=== Task data ===
(* ===== verification/EventLog.v ===== *)
(** * The report on a violation

    [src/src/analyse_ipc_violation.py]: the logs gem5 wrote for the two inputs of a
    violation become lists of events, the accesses whose cache line is left in one
    cache only are marked, and the two lists are printed side by side.  Running the
    fuzzer and collecting its files is not modelled; the disassembly is a
    parameter. *)

From S2P Require Import Prelude Text Patterns Util CacheTrace.

Open Scope Z_scope.

(** ** Patterns *)

(** [^([0-9]+):.*] and the pieces, on every line. *)
Definition match_line (ps : list piece) (line : string) : option (list string) :=
  '(tick, rest) ← match_pieces [PDec; PLit ":"] line;
  gs ← match_last ps rest;
  Some (tick ++ gs).
Definition find_lines (ps : list piece) (log : string) : list (list string) :=
  omap (match_line ps) (split newline log).

Definition access_pieces (what : string) : list piece :=
  [PLit (what +:+ " - PC "); PAddr; PLit ", SQ: [sn:"; PDec; PLit "], Paddr "; PAddr; PLit ", Vaddr "; PAddr].
Definition load_pieces : list piece := access_pieces "Attempting load request".
Definition store_pieces : list piece := access_pieces "Store request".
Definition squash_pieces : list piece :=
  [PLit "LSQUnit - Squashed "; PKind; PLit ": PC "; PAddr; PLit ", SQ: [sn:"; PDec; PLit "], Paddr "; PAddr;
   PLit ", Vaddr "; PAddr].
Definition data_pieces : list piece :=
  [PLit "analyse_ipc_violation"; PAny; PLit "py: info for sn="; PDec; PLit ": data="; PHex].
Definition dependence_pieces : list piece :=
  [PLit "Detected fault with inst [sn:"; PDec; PLit "] and [sn:"; PDec; PLit "] at address "; PAddr].
Definition mispredicted_pieces : list piece :=
  [PLit "analyse_ipc_violation: Mispredicted branch at PC "; PAddr].
Definition prediction_pieces : list piece :=
  [PLit "analyse_ipc_violation: predicting branch at "; PAddr; PLit " to go to "; PAddr].

(** ** Events *)

Record Access := mkAccess {
  a_store : bool; a_tick : Z; a_pc : Z; a_seq : Z; a_paddr : Z; a_vaddr : Z;
  a_data : string; a_violation : bool; a_squashed : option Z }.

Inductive Event :=
  | EAccess (a : Access)
  | ESquashMemoryDependence (tick pc pc_other addr : Z)
  | ESquashBranch (tick pc : Z)
  | EBranchPrediction (tick pc target : Z).

Definition e_tick (e : Event) : Z :=
  match e with
  | EAccess a => a_tick a
  | ESquashMemoryDependence t _ _ _ | ESquashBranch t _ | EBranchPrediction t _ _ => t
  end.
Definition e_pc (e : Event) : Z :=
  match e with
  | EAccess a => a_pc a
  | ESquashMemoryDependence _ p _ _ | ESquashBranch _ p | EBranchPrediction _ p _ => p
  end.

Definition set_squashed (tick : Z) (a : Access) : Access :=
  mkAccess (a_store a) (a_tick a) (a_pc a) (a_seq a) (a_paddr a) (a_vaddr a) (a_data a) (a_violation a) (Some tick).
Definition set_data (data : string) (a : Access) : Access :=
  mkAccess (a_store a) (a_tick a) (a_pc a) (a_seq a) (a_paddr a) (a_vaddr a) data (a_violation a) (a_squashed a).
Definition set_violation (a : Access) : Access :=
  mkAccess (a_store a) (a_tick a) (a_pc a) (a_seq a) (a_paddr a) (a_vaddr a) (a_data a) true (a_squashed a).
(* ===== verification/AnalyseRun.v ===== *)
(** * Running the fuzzer again on a violation

    [src/src/analyse_ipc_violation.py] up to the report of [EventLog]: the two runs of
    [cli.py fuzz] on the inputs of a violation, the files it takes from their debug
    directory, and reading those of an earlier analysis.  Running the fuzzer, the
    disassembler and loading TOML are parameters. *)

From S2P Require Import Prelude Util Text Config ArgParse Cli CacheTrace EventLog.

Open Scope Z_scope.

(** ** Arguments *)

(** What [parse_args] returns, the options this part reads. *)
Record arguments := mkArguments {
  aa_violation : string;
  aa_analysis_dir : string;
  aa_args : option string;
  aa_debug_flags : string;
  aa_use_yaml_debug_flags : bool;
  aa_only_run : bool;
  aa_only_analyze : bool;
  aa_process_run : option string
}.
Definition default_arguments (violation : string) : arguments :=
  mkArguments violation "None" None "LSQUnit,Squashed,Branch,AnalyseIPC" false false false
    (Some "analyse_ipc_violation").

(** [s.rstrip('/')] *)
Fixpoint rstrip_slash (s : string) : string :=
  match s with
  | String c s =>
      match rstrip_slash s with
      | EmptyString => if Ascii.eqb c "/" then EmptyString else String c EmptyString
      | s' => String c s'
      end
  | EmptyString => EmptyString
  end.

Definition violation (a : arguments) : string := rstrip_slash (aa_violation a).
Definition revizor_arguments (a : arguments) : option (list string) :=
  List.filter (λ arg, negb (arg =? "")%string) ∘ split " " <$> aa_args a.
Definition find_violation (a : arguments) : bool := negb (aa_only_run a).

(** Analysing only excludes the options of a run. *)
Definition check_arguments (a : arguments) : result unit :=
  if aa_only_analyze a then
    let revizor := match revizor_arguments a with Some (_ :: _) => true | _ => false end in
    assert_ (negb (aa_only_run a || revizor || aa_use_yaml_debug_flags a)) AssertionError
  else Ok tt.

Definition asm_file (a : arguments) (exists_ : string → bool) : string :=
  let minimized := violation a +:+ "/test_case_rvzr_input1_minimized.asm" in
  if exists_ minimized then minimized else violation a +:+ "/test_case_rvzr_input1.asm".
Definition obj_file (a : arguments) (exists_ : string → bool) : string := replace ".asm" ".o" (asm_file a exists_).
Definition pickle_reference (a : arguments) : string := violation a +:+ "/inputpickle_reference.pkl".
Definition pickle_primer (a : arguments) : string := violation a +:+ "/inputpickle_primer.pkl".

Definition debug_dir (a : arguments) : string :=
  match aa_process_run a with Some run => "debug-" +:+ run +:+ "/one" | None => "debug/one" end.
Definition process_run_args (a : arguments) : list string :=
  match aa_process_run a with Some run => ["-p"; run] | None => [] end.
Definition analysis_dir (a : arguments) : string :=
  if (aa_analysis_dir a =? "None")%string then violation a +:+ "/analysis" else aa_analysis_dir a.

(** The files of the violation the runs need; the script leaves when one is missing. *)
Definition check_files (a : arguments) (exists_ isfile : string → bool) : result string :=
  let asm := asm_file a exists_ in
  assert_ (isfile asm) SystemExit;;
  assert_ (isfile (pickle_reference a)) SystemExit;;
  assert_ (isfile (pickle_primer a)) SystemExit;;
  Ok asm.
Definition last_input_of (inputs : list Z) : result Z :=
  assert_ (negb (bool_decide (inputs = []))) AssertionError;; Ok (Z.of_nat (length inputs) - 1).

(** [--pc-to-line]: what is printed about an address. *)
Definition pc_report (disassembly : string) (pc : Z) : result (list string) :=
  line ← pc_to_line disassembly pc;
  Ok ((if (line =? MID_INSTRUCTION)%string
       then ["PC " +:+ hex pc +:+ " lies in between two instructions in the test case code."]
       else if (line =? ORCHESTRATION_CODE)%string
       then ["PC " +:+ hex pc +:+ " lies outside of the test case code."]
       else ["PC " +:+ hex pc +:+ " corresponds to this line of the disassembly:"; line])
      ++ ["--- full disassembly ---"; disassembly]).

(** The command after [python cli.py]. *)
Definition fuzz_words (a : arguments) (asm pickle : string) (revizor : list string) : list string :=
  ["fuzz"; "--analysis_run"; "--debug"]
  ++ (if aa_use_yaml_debug_flags a then [] else ["--debug-flags=" +:+ aa_debug_flags a])
  ++ ["-t"; asm; "-ic"; pickle] ++ process_run_args a ++ revizor.

(** ** The two runs *)

Section runs.
Context (toml_load : string → result toml).
(** The files of the debug directory after a run with these words, in the order
    [os.listdir] has them; and the disassembly. *)
Context (fuzz : list string → list (string * string)).
Context (get_disassembly : result string).

(** The files of the analysis directory, and what was read from them. *)
Definition run_both (a : arguments) (asm : string) (last_input : Z)
    : result (collected * list (string * string)) :=
  revizor ← from_option AssertionError (revizor_arguments a);
  assert_ (negb (bool_decide (revizor = []))) AssertionError;;
  st ← copy_debug_files toml_load (find_violation a) last_input "reference"
         (fuzz (fuzz_words a asm (pickle_reference a) revizor)) (mkCollected [] [], []);
  '(c, written) ← copy_debug_files toml_load (find_violation a) last_input "primer"
         (fuzz (fuzz_words a asm (pickle_primer a) revizor)) st;
  if find_violation a then
    disassembly ← get_disassembly; Ok (c, dict_set "test_case_rvzr.dump" disassembly written)
  else Raise SystemExit.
===
In the listing above, find the line with "predicting branch at" and the line with "Definition set_data (data"; output exactly those lines and all lines between them.

> **Completed exercise**:
  [PLit "analyse_ipc_violation: predicting branch at "; PAddr; PLit " to go to "; PAddr].

(** ** Events *)

Record Access := mkAccess {
  a_store : bool; a_tick : Z; a_pc : Z; a_seq : Z; a_paddr : Z; a_vaddr : Z;
  a_data : string; a_violation : bool; a_squashed : option Z }.

Inductive Event :=
  | EAccess (a : Access)
  | ESquashMemoryDependence (tick pc pc_other addr : Z)
  | ESquashBranch (tick pc : Z)
  | EBranchPrediction (tick pc target : Z).

Definition e_tick (e : Event) : Z :=
  match e with
  | EAccess a => a_tick a
  | ESquashMemoryDependence t _ _ _ | ESquashBranch t _ | EBranchPrediction t _ _ => t
  end.
Definition e_pc (e : Event) : Z :=
  match e with
  | EAccess a => a_pc a
  | ESquashMemoryDependence _ p _ _ | ESquashBranch _ p | EBranchPrediction _ p _ => p
  end.

Definition set_squashed (tick : Z) (a : Access) : Access :=
  mkAccess (a_store a) (a_tick a) (a_pc a) (a_seq a) (a_paddr a) (a_vaddr a) (a_data a) (a_violation a) (Some tick).
Definition set_data (data : string) (a : Access) : Access :=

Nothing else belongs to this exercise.